A supercomputer is a computer that has a lot of CPU's working in parallel on a single problem. The smallest supercomputers typically have more than 64 CPU's; the Earth Simulator has 5120 CPU's. So your dual-CPU gaming machine does not count as a supercomputer. Sorry. Morever, if you brought 64 friends over for a LAN party to play Quake, you still don't have a supercomputer because the 64 machines are not all working on solving one single problem. Sorry again. It's both the parallelism and the singularity of purpose that defines a supercomputer. So what can I do with a supercomputer?

There are essentially two types of problems supercomputers can solve: problems where all the CPU's have to talk to each other occasionally and problems where CPU's have to talk to each other all the time. Here's two examples:

Shrek. Computer animated movies like Shrek are created frame-by-frame by a computer. The computer has to calculate the color and brightness of each pixel on the screen. There are a lot of pixels on a movie frame and sixteen frames per second of movie. So a ninety minute movie like Shrek or Toy Story or Finding Nemo takes a lot of computing power. The good news is that the pixel on the upper-left of the screen doesn't have much to do with the pixel on the lower right. So if you wanted to speed up the process of drawing one frame you could assign one computer to draw the left side of the screen and another to draw the right side, this would cut the time it takes to draw one frame in half. If you cut the screen into four areas you could put four computers on the job, eight and so on. Because the computers drawing the various parts of the screen don't have to talk to each other, the computers can be far apart, and if one of the computers fails it's no big deal because the other computers aren't waiting for each others results. The failed computer's job can just be resubmitted at the end.

Billiard Balls. Now imagine you wanted a computer to calculate where all the balls would end up after the initial break in a game of eight-ball. The result depends on how all the balls hit each other and the walls of the pool table. Unlike Shrek, the movement of one ball is very much dependent on the movements of all the other balls. Imagine you assigned one computer to calculate the low balls, and one computer to calculate the high balls. As soon as a low ball hit a high ball, the two computers would have to exchange data to determine how to change the balls' paths based on their impact. Since lots of high balls hit lots of low balls on a break, the two computers have to talk constantly. Moreover, if one computer failed the other computer couldn't finish its job because it would be waiting for the failed computer. Consequently, the computers need to be close together so they can talk very quickly, and they have to be very reliable because they're counting on each other. The billiard ball example is simple, there are only fifteen balls. But now imagine there were 1000 balls, or a million balls, or the balls weren't balls at all but instead atoms of water flowing in a river. In this case the computers would spend more time talking than computing. So the network is very important, and so is the reliability of the nodes. If one computer is slow or one fails, everyone waits.

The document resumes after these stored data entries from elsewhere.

(** Called with a context that is already done, an operation of either
    file leaves the world as it found it (nothing is sent, no body is
    opened, the clock does not move) and returns the zero value with an
    error that [errors.Is] matches with the error of the context,
    [context.Canceled] or [context.DeadlineExceeded], and with none of
    the classifications of the package. *)
Theorem done_context_sends_nothing (env : Env) (ctx : Context) (w : World) (d : Z) :
  (forall u, url_error env u = None) ->
  done_at ctx = Some d ->
  d <= now w ->
  (forall clientID,
     stopped_by_context CodeResponse.zero ctx w
       (Part001.GenerateNewCodeContext env ctx clientID w) /\
     stopped_by_context CodeResponse.zero ctx w
       (TraktDeviceAuthGo.GenerateNewCodeContext env ctx clientID w)) /\
  (forall codeResp clientID clientSecret,
     stopped_by_context TokenResponse.zero ctx w
       (Part001.RequestTokenContext env ctx codeResp clientID clientSecret w) /\
     stopped_by_context TokenResponse.zero ctx w
       (TraktDeviceAuthGo.RequestTokenContext env ctx codeResp clientID clientSecret w)) /\
  (forall refreshToken clientID clientSecret,
     stopped_by_context TokenResponse.zero ctx w
       (Part001.RefreshAccessTokenContext env ctx refreshToken clientID clientSecret w)).
Proof.
  intros Hurl Hd Hle.
  split; [intros; split | split; [intros; split | intros]].
  all: unfold Part001.GenerateNewCodeContext, TraktDeviceAuthGo.GenerateNewCodeContext,
         Part001.RequestTokenContext, TraktDeviceAuthGo.RequestTokenContext,
         Part001.RefreshAccessTokenContext.
  all: rewrite NewRequest_parses by assumption.
  all: rewrite (Do_expired _ _ _ _ _ Hd Hle).
  all: eexists; split; [reflexivity|].
  all: split; [apply Is_context_Err | intro s; reflexivity].
Qed.

Lemma done_context_sends_nothing_canceled :
  stopped_by_context TokenResponse.zero (mkContext None (Some 0)) world0
    (Part001.RequestTokenContext (Scenario.scripted []) (mkContext None (Some 0))
       Scenario.grant "id" "secret" world0).
Proof.
  refine (proj1 (proj1 (proj2 (done_context_sends_nothing (Scenario.scripted [])
            (mkContext None (Some 0)) world0 0 _ _ _)) Scenario.grant "id"%string
            "secret"%string)).
  - reflexivity.
  - reflexivity.
  - cbn. lia.
Defined.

Big Iron is good at both. But a lot of the cost of Big Iron goes into the networking, so to put Big Iron to work on Shrek is a waste of a lot of expensive networking equipment. So they're generally not used this way. Big Iron really shines in problems analogous to the Billiard Balls (like modeling the weather or how air flows around a jet fighter's wings, or how far a nuclear mushroom cloud will billow given the winds.)

Grid Computers are very good for problems like Shrek, but not so good for Billiard Ball type problems simply because the worst computer on a grid computer is usually pretty bad and nodes on a grid fail often so there's lots of waiting and lots of redos.

FlashMob computers have an advantage over Big Iron in that they are inexpensive and an advantage over grid computers in that they can solve Billiard Ball type problems. Unlike big iron, FlashMob computers can be sized to fit the problem at hand by adding more or fewer nodes. FlashMob Computing nodes are also dedicated to the problem at hand, so individual nodes are much more reliable than grid computer nodes.